Dear Susan,

You know how Uncle Tom gets the Wall Street Journal every day. Well, yesterday he handed me this special section and said, “Look at that, what an appropriate title!” It was headed up, “The Gimme Generation.”

They hit the nail on the head as far as the last 30 years are concerned. True, there have been ups and downs in the economy; but overall, there has been a steady rise in incomes and expenditures. In many cases, however, the expenditures have risen faster than the incomes and that has created real trouble in a lot of families.

Start a budget now

Since you and John just got married and have the opportunity for afresh start, I thought I’d pass on a few pointers about finances that we have learned over the years.

You probably won’t have trouble meeting your expenses at first. You’re combining two incomes into one household and will find your combined expenses are less than those for two single people. But don’t let that deceive you. In a short while, things could change, especially if you are blessed with children. I would recommend you work to a family budget right from the start so that you’re already in the habit when finances tighten up.

To set up a budget, break your expenses into the main categories of food, clothing, shelter, transportation, donations and miscellaneous. Under each category, figure out what your expenses are now. Make sure you don’t forget the infrequent items like car insurance or birthday presents.

You’ ll probably have to work on a monthly basis because that’s the way utilities, phone, car and house payments work. This gets a bit tricky as food and supplies will follow more of a weekly pattern so you’ll have to do a little juggling. On the infrequent items, allocate enough each month so that you have the money available when the expenses come up.

Don’ t figure your first try at allocating expenses is cast in cement. You might well have to make adjustments if the total expenditures exceed net income or if you find yourselves constantly going over or under in some categories.

Making a budget work

Discipline and honesty are the two keys in making a budget work. The discipline comes in recording every expense and in having regular review sessions. The honesty is with yourselves –first, in recording all the items and second, in facing up to what really is a necessary purchase.

I stress the nickel, dime and penny amounts because that is one of the keys to successful budgeting. A lot of couples nickel and dime themselves to death by letting small amounts of money just trickle through their fingers. They go to the mall with $25, come back with $2, don’t remember how they spent the $23 so assign it to miscellaneous expenditures. That’s fatal! Make yourselves face up to spending $3 on pretzels, $5 on cosmetics, etc. Only with that kind of discipline will you really uncover the holes in your spending patterns.
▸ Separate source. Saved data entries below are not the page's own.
(* ===== verification/BufferCallbacks.v ===== *)
(** * Byte buffers: what the callbacks are told

    The counters [n_add_for_cb] and [n_del_for_cb] record what happened since the
    callbacks ran; with the current length they give the length at that time,
    [cb_base].  Deferred callbacks see the sum of several operations. *)

From S2P Require Import Prelude BufferCore BufferInv BufferPrepend BufferDrain.

(** The length of the buffer when its counters were last reset. *)
Definition cb_base (b : evbuffer) : Z := u64 (bf_total_len b + bf_n_del b - bf_n_add b).

(** The calls of the enabled callbacks that match [mask], as the walk makes them. *)
Definition calls_for (mask val : Z) (b : evbuffer) : list cb_call :=
  call_entry (mk_cb_info (cb_base b) (bf_n_add b) (bf_n_del b)) (bf_total_len b) <$>
    filter (λ e, Z.land (e_flags e) mask = val) (bf_callbacks b).

(** An operation on one buffer. *)
Inductive buffer_op :=
  | OpAdd (m : mallocs) (d : bytes)
  | OpPrepend (m : mallocs) (d : bytes)
  | OpDrain (n : Z).

Definition run_op (op : buffer_op) (b : evbuffer) : option (Z * evbuffer) :=
  match op with
  | OpAdd m d => evbuffer_add m d b
  | OpPrepend m d => evbuffer_prepend m d b
  | OpDrain n => evbuffer_drain n b
  end.

(** The bytes it adds and those it removes when it succeeds. *)
Definition op_added (op : buffer_op) : nat :=
  match op with OpAdd _ d | OpPrepend _ d => length d | OpDrain _ => 0 end.
Definition op_deleted (op : buffer_op) (b : evbuffer) : nat :=
  match op with OpDrain n => Z.to_nat (Z.min n (bf_total_len b)) | _ => 0 end.

Definition op_content (op : buffer_op) (b : evbuffer) : bytes :=
  match op with
  | OpAdd _ d => content b ++ d
  | OpPrepend _ d => d ++ content b
  | OpDrain n => drop (op_deleted op b) (content b)
  end.

Lemma cb_base_changed cs lwd a d b :
  bf_total_len b = Z.of_nat (length (content b)) →
  (length (bytes_of cs) + d = length (content b) + a)%nat →
  cb_base (changed cs lwd a d b) = cb_base b.
Proof.
  intros Ht Hlen. unfold cb_base, changed, with_data.
  cbn [bf_total_len bf_n_del bf_n_add set_bf_n_del set_bf_n_add set_bf_total_len set_bf_lwd set_bf_chains].
  unfold wrap. rewrite Zminus_mod_idemp_r, <-Zminus_mod_idemp_l, Zplus_mod_idemp_r, Zminus_mod_idemp_l.
  f_equal. lia.
Qed.

(** A successful operation with an effect, before and after its callbacks run. *)
Lemma run_op_spec op b b' :
  buf_ok b → unpinned b → (match op with OpDrain n => 0 <= n ∧ bf_total_len b ≠ 0 | _ => True end) →
  run_op op b = Some (0, b') →
  ∃ cs lwd, b' = evbuffer_invoke_callbacks_ (changed cs lwd (op_added op) (op_deleted op b) b) ∧
    list_ok cs lwd ∧ bytes_of cs = op_content op b ∧ flags_in cs (bf_chains b) ∧
    (length (bytes_of cs) + op_deleted op b = length (content b) + op_added op)%nat ∧
    Z.of_nat (length (bytes_of cs)) <= EV_SIZE_MAX.
Proof.
  intros Hb Hu Hop Hrun. destruct op as [m d|m d|n]; cbn [run_op op_added op_deleted op_content] in *.
  - destruct (evbuffer_add_spec m d b Hb) as [[E _]|(_ & Hm & Ho)]; [congruence|].
    destruct Ho as [cs lwd Hl Hby Hfl|]; [|congruence]. injection Hrun as <-. exists cs, lwd.
    rewrite Hby, length_app. split_and!; auto; lia.
  - destruct (evbuffer_prepend_spec m d b Hb) as [[E _]|(_ & Hm & Ho)]; [congruence|].
    destruct Ho as [cs lwd Hl Hby Hfl|]; [|congruence]. injection Hrun as <-. exists cs, lwd.
    rewrite Hby, length_app. split_and!; auto; lia.
  - destruct Hop as [Hn H0]. destruct (bf_freeze_start b) eqn:Hfr.
    { unfold evbuffer_drain in Hrun. cbv zeta in Hrun. by rewrite (proj2 (Z.eqb_neq _ _) H0), Hfr in Hrun. }
    destruct (evbuffer_drain_spec n b) as (cs & lwd & E & Hl & Hby & Hfl); [done..|].
    rewrite E in Hrun. injection Hrun as <-. exists cs, lwd. rewrite Hby, length_drop.
    pose proof (bo_total _ Hb). pose proof (bo_max _ Hb). split_and!; auto; lia.
Qed.

(** Running the callbacks, in the three situations. *)
Lemma invoke_immediate b :
  bf_callbacks b ≠ [] → bf_deferred_cbs b = false →
  bf_log (evbuffer_invoke_callbacks_ b) = bf_log b ++
    (if (bf_n_add b =? 0) && (bf_n_del b =? 0) then []
     else calls_for EVBUFFER_CB_ENABLED EVBUFFER_CB_ENABLED b) ∧
  (0 = bf_n_add (evbuffer_invoke_callbacks_ b)) ∧ (0 = bf_n_del (evbuffer_invoke_callbacks_ b)).
Proof.
  intros Hne Hd. unfold evbuffer_invoke_callbacks_, evbuffer_run_callbacks, calls_for.
  destruct (bf_callbacks b) as [|e l] eqn:Hcb; [done|]. rewrite Hd. cbv zeta. rewrite Hd, Hcb. cbn [cb_mask].
  destruct (Z.eqb_spec (bf_n_add b) 0), (Z.eqb_spec (bf_n_del b) 0); cbn [andb];
    [rewrite app_nil_r; auto|split_and!; cbn; by rewrite ?Hcb..].
Qed.

Lemma invoke_deferred b :
  bf_callbacks b ≠ [] → bf_deferred_cbs b = true →
  let b' := evbuffer_invoke_callbacks_ b in
  bf_n_add b' = bf_n_add b ∧ bf_n_del b' = bf_n_del b ∧ bf_total_len b' = bf_total_len b ∧
  bf_callbacks b' = bf_callbacks b ∧ bf_deferred_cbs b' = true ∧ bf_deferred_pending b' = true ∧
  bf_lock b' = bf_lock b - (if bf_deferred_pending b then 1 else 0).
Proof.
  intros Hne Hd b'. unfold b', evbuffer_invoke_callbacks_. rewrite Hd.
  destruct (bf_callbacks b) as [|e l] eqn:Hcb; [done|].
  unfold evbuffer_run_callbacks.
  destruct (bf_deferred_pending b) eqn:Hp; cbn; rewrite ?Hd; cbn; rewrite ?Hcb;
    destruct (_ && _); cbn; rewrite ?Hcb, ?Hd, ?Hp; split_and!; auto; lia.
Qed.

Definition drain_applies (op : buffer_op) (b : evbuffer) : Prop :=
  match op with OpDrain n => 0 <= n ∧ bf_total_len b ≠ 0 | _ => True end.

(** The callbacks that run at once are told the truth: after a successful
    operation that changed something on a buffer whose counters were reset, each
    enabled callback is called once, in the order of the list, with the length
    before the operation, the numbers of bytes added and deleted by it, and
    (through the obsolete interface) the length after it; the counters are reset. *)
Theorem callbacks_told_exactly op b b' :
  buf_ok b → unpinned b → drain_applies op b → run_op op b = Some (0, b') →
  bf_callbacks b ≠ [] → bf_deferred_cbs b = false → bf_n_add b = 0 → bf_n_del b = 0 →
  (0 < op_added op + op_deleted op b)%nat → Z.of_nat (op_added op) <= EV_SIZE_MAX →
  content b' = op_content op b ∧
  bf_log b' = bf_log b ++
    (call_entry (mk_cb_info (Z.of_nat (length (content b))) (Z.of_nat (op_added op))
                   (Z.of_nat (op_deleted op b)))
       (Z.of_nat (length (content b'))) <$>
     filter (λ e, Z.land (e_flags e) EVBUFFER_CB_ENABLED = EVBUFFER_CB_ENABLED) (bf_callbacks b)) ∧
  bf_n_add b' = 0 ∧ bf_n_del b' = 0.
Proof.
  intros Hb Hu Hop Hrun Hcb Hdef Ha Hd Hpos Hmax.
  destruct (run_op_spec op b b' Hb Hu Hop Hrun) as (cs & lwd & -> & Hl & Hby & _ & Hlen & _).
  rewrite content_invoke. set (b1 := changed _ _ _ _ b).
  destruct (invoke_immediate b1 Hcb Hdef) as (-> & <- & <-).
  assert (bf_n_add b1 = Z.of_nat (op_added op)) as Ea.
  { unfold b1, changed, with_data. cbn. by rewrite Ha, Z.add_0_l, u64_small by lia. }
  assert (bf_n_del b1 = Z.of_nat (op_deleted op b)) as Ed.
  { unfold b1, changed, with_data. cbn. rewrite Hd, Z.add_0_l, u64_small; [done|].
    unfold op_deleted. destruct op; destruct Hb; lia. }
  split_and!; [done| |done..]. f_equal. unfold calls_for. rewrite Ea, Ed.
  assert (cb_base b1 = Z.of_nat (length (content b))) as ->.
  { unfold b1. rewrite cb_base_changed by (done || apply Hb). unfold cb_base.
    rewrite Ha, Hd, Z.add_0_r, Z.sub_0_r, u64_small by (destruct Hb; lia). apply Hb. }
  assert ((Z.of_nat (op_added op) =? 0) && (Z.of_nat (op_deleted op b) =? 0) = false) as ->; [|done].
  apply andb_false_iff. rewrite !Z.eqb_neq. lia.
Qed.

(** A sequence of operations, all of which succeed. *)
Fixpoint run_ops (ops : list buffer_op) (b : evbuffer) : option evbuffer :=
  match ops with
  | [] => Some b
  | op :: ops => '(r, b) ← run_op op b; if r =? 0 then run_ops ops b else None
  end.

(** The operations of a sequence, each in the state in which it runs, have an effect. *)
Fixpoint ops_apply (ops : list buffer_op) (b : evbuffer) : Prop :=
  match ops with
  | [] => True
  | op :: ops => drain_applies op b ∧
      match run_op op b with Some (_, b) => ops_apply ops b | None => False end
  end.

(** One operation on a buffer with deferred callbacks. *)
Lemma run_op_deferred op b b' :
  buf_ok b → unpinned b → drain_applies op b → run_op op b = Some (0, b') →
  bf_callbacks b ≠ [] → bf_deferred_cbs b = true →
  buf_ok b' ∧ unpinned b' ∧ content b' = op_content op b ∧
  bf_callbacks b' = bf_callbacks b ∧ bf_deferred_cbs b' = true ∧ cb_base b' = cb_base b ∧
  bf_n_add b' = u64 (bf_n_add b + Z.of_nat (op_added op)) ∧
  bf_n_del b' = u64 (bf_n_del b + Z.of_nat (op_deleted op b)) ∧
  bf_deferred_pending b' = true ∧ bf_lock b' = bf_lock b - (if bf_deferred_pending b then 1 else 0).
Proof.
  intros Hb Hu Hop Hrun Hcb Hdef.
  destruct (run_op_spec op b b' Hb Hu Hop Hrun) as (cs & lwd & -> & Hl & Hby & Hfl & Hlen & Hmax).
  rewrite content_invoke. set (b1 := changed _ _ _ _ b).
  assert (buf_ok b1) as Hb1 by by apply buf_ok_changed.
  destruct (invoke_deferred b1 Hcb Hdef) as (E1 & E2 & E3 & E4 & E5 & E6 & E7). cbv zeta in *.
  split_and!; try done.
  - by apply buf_ok_invoke.
  - eapply unpinned_flags_in; [done| |done]. by rewrite (proj1 (invoke_callbacks_frame _)).
  - rewrite <-(cb_base_changed cs lwd (op_added op) (op_deleted op b) b) by (done || apply Hb).
    unfold cb_base. by rewrite E1, E2, E3.
Qed.

(** The bytes added by a sequence of operations. *)
Fixpoint ops_added (ops : list buffer_op) : nat :=
  match ops with [] => 0 | op :: ops => op_added op + ops_added ops end.

Lemma run_ops_deferred ops b b' :
  buf_ok b → unpinned b → ops_apply ops b → run_ops ops b = Some b' →
  bf_callbacks b ≠ [] → bf_deferred_cbs b = true →
  buf_ok b' ∧ bf_callbacks b' = bf_callbacks b ∧ bf_deferred_cbs b' = true ∧ cb_base b' = cb_base b ∧
  u64 (bf_n_add b') = u64 (bf_n_add b + Z.of_nat (ops_added ops)).
Proof.
  revert b. induction ops as [|op ops IH]; intros b Hb Hu Hap Hrun Hcb Hdef; cbn in Hrun, Hap.
  - injection Hrun as <-. cbn. rewrite Z.add_0_r. auto.
  - destruct Hap as [Hop Hap]. destruct (run_op op b) as [[r b1]|] eqn:E; [|done].
    rewrite bind_some_eq in Hrun. destruct (Z.eqb_spec r 0) as [->|]; [|done].
    destruct (run_op_deferred op b b1) as (Hb1 & Hu1 & _ & Hc1 & Hd1 & Hbase & Ha & _); [done..|].
    destruct (IH b1) as (Hb' & Hc' & Hd' & Hbase' & Ha'); [done..|by rewrite Hc1|done|].
    split_and!; [done|congruence|done|congruence|].
    rewrite Ha', Ha, wrap_wrap_add by lia. f_equal. cbn. lia.
Qed.

(** Deferred callbacks see the sum of what happened: after any sequence of
    successful operations on a buffer with deferred callbacks and reset counters,
    the deferred run tells each callback that is enabled and not excluded from
    deferring the length before the whole sequence and the total of the bytes
    added by it, and resets the counters. *)
Theorem deferred_callbacks_told_sum ops b b' :
  buf_ok b → unpinned b → ops_apply ops b → run_ops ops b = Some b' →
  bf_callbacks b ≠ [] → bf_deferred_cbs b = true → bf_n_add b = 0 → bf_n_del b = 0 →
  Z.of_nat (ops_added ops) <= EV_SIZE_MAX → (0 < ops_added ops)%nat →
  let b'' := evbuffer_run_callbacks true b' in
  bf_log b'' = bf_log b' ++
    (call_entry (mk_cb_info (Z.of_nat (length (content b))) (Z.of_nat (ops_added ops)) (bf_n_del b'))
       (Z.of_nat (length (content b'))) <$>
     filter (λ e, Z.land (e_flags e) (Z.lor EVBUFFER_CB_NODEFER EVBUFFER_CB_ENABLED) = EVBUFFER_CB_ENABLED)
       (bf_callbacks b)) ∧
  bf_n_add b'' = 0 ∧ bf_n_del b'' = 0 ∧
  bf_n_del b' = u64 (Z.of_nat (length (content b) + ops_added ops) - Z.of_nat (length (content b'))).
Proof.
  intros Hb Hu Hap Hrun Hcb Hdef Ha Hd Hmax Hpos b''.
  destruct (run_ops_deferred ops b b') as (Hb' & Hc' & Hd' & Hbase & Hadd); [done..|].
  rewrite Ha, Z.add_0_l, !u64_small in Hadd by (done || lia || apply Hb').
  assert (cb_base b = Z.of_nat (length (content b))) as Hb0.
  { unfold cb_base. rewrite Ha, Hd, Z.add_0_r, Z.sub_0_r, u64_small by (destruct Hb; lia). apply Hb. }
  assert (bf_n_del b' = u64 (Z.of_nat (length (content b) + ops_added ops) - Z.of_nat (length (content b')))) as Hdel.
  { rewrite <-(bo_total _ Hb'), Nat2Z.inj_add, <-Hb0, <-Hbase, <-Hadd. unfold cb_base, wrap.
    rewrite <-Zminus_mod_idemp_l, Zplus_mod_idemp_l, Zminus_mod_idemp_l.
    replace (bf_total_len b' + bf_n_del b' - bf_n_add b' + bf_n_add b' - bf_total_len b') with (bf_n_del b') by lia.
    symmetry. by apply u64_small, Hb'. }
  unfold b'', evbuffer_run_callbacks. cbn [cb_mask].
  destruct (bf_callbacks b') as [|e l] eqn:El; [congruence|].
  rewrite (proj2 (Z.eqb_neq (bf_n_add b') 0)) by lia. cbn [andb]. cbv zeta.
  split_and!; [|done..]. cbn [bf_log set_bf_log bf_callbacks set_bf_n_del set_bf_n_add].
  fold (cb_base b'). rewrite Hbase, Hb0, Hadd, El, <-Hc', (bo_total _ Hb'). done.
Qed.

(** C37. With deferred callbacks, a second operation before the deferred callback
    has run releases the buffer's lock once more than it was taken. *)
Theorem deferred_pending_drops_lock op1 op2 b b1 b2 :
  buf_ok b → unpinned b → drain_applies op1 b → drain_applies op2 b1 →
  bf_callbacks b ≠ [] → bf_deferred_cbs b = true → bf_deferred_pending b = false →
  run_op op1 b = Some (0, b1) → run_op op2 b1 = Some (0, b2) →
  bf_lock b1 = bf_lock b ∧ bf_lock b2 = bf_lock b1 - 1.
Proof.
  intros Hb Hu Ho1 Ho2 Hcb Hdef Hp H1 H2.
  destruct (run_op_deferred op1 b b1) as (Hb1 & Hu1 & _ & Hc1 & Hd1 & _ & _ & _ & Hp1 & Hl1); [done..|].
  destruct (run_op_deferred op2 b1 b2) as (_ & _ & _ & _ & _ & _ & _ & _ & _ & Hl2); [done..|by rewrite Hc1|done|].
  rewrite Hp in Hl1. rewrite Hp1 in Hl2. lia.
Qed.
Record expenses (record charge card expenditures as if you paid cash) as close to when they happen as you can. This is normally upon arriving home. We found it useful to have a chart inside a cupboard door which had the major categories broken out with room for a brief description, the amount and a running monthly total. The running total proved particularly useful as we could tell at a glance where we were for the month in that category. We had the target figure written at the top of each section so we could compare actual with budget as we went through the month.

Another area of discipline is in forcing yourselves to have a regular review session. We found once a week was good for the first month or so, then we went to twice a month and finally once a month as we got better at keeping the budget. The need for honesty with one’s self is critical when you review what you actually did.

One of the things Uncle Tom learned in business is that you had better face the facts or you’re liable to go bankrupt. That applies in the home as well.

Lots of couples will not admit how much they are spending on non-essentials. As a matter of fact, this is how most believers get themselves in financial trouble. After all, God promises to take care of our necessities (Matt. 6:26,30-33). Usually He does that by providing enough income so that, if we use it right, we have enough to get by. Our problems come when we spend money on a lot of things we could do without.

There is areal tendency to rationalize in this area. Either we say we really need what we don’t, or we excuse ourselves because others are buying it or we plead ignorance about where the money went. When it comes down to ourselves and our budget, however, who’s kidding who?

There will be a tendency for you to point out John’s waste and for him to point out yours. This is good, in that you will probably be more objective about the other person than you will be about yourself It can be bad, however, if it leads to hurtful criticism and arguments. You can minimize that danger by both being gentle to the other and by both being ready to admit when you bought something you really didn’t need. A sense of humor helps, too, if you can chuckle at your trying to explain how a double dip cone was a necessity.

Some common pitfalls

Watch out for fixed expenditures. A bigger house, for example, may look affordable but there is no flexibility in the payments for mortgage, taxes and insurance. What looks affordable today, may not if you’ re hit with some unexpected car repairs or medical bills.

Allow for the unexpected. Of all people, we should know that God will bring trials into our lives. Everything will not go along smoothly. If you have no savings built into the budget, you will have added difficulty when emergency expenses occur.

Don’t use shopping as entertainment. Wandering through the malls exposes you to enticements that are hard to resist. Decide what you want to buy before you go out; get it and get out of the store so you are not tempted overmuch.

There are other things you’ll note as you go along. In addition to controlling expenses, you can also increase income. But that is another story about which I’d like to share a few thoughts another time.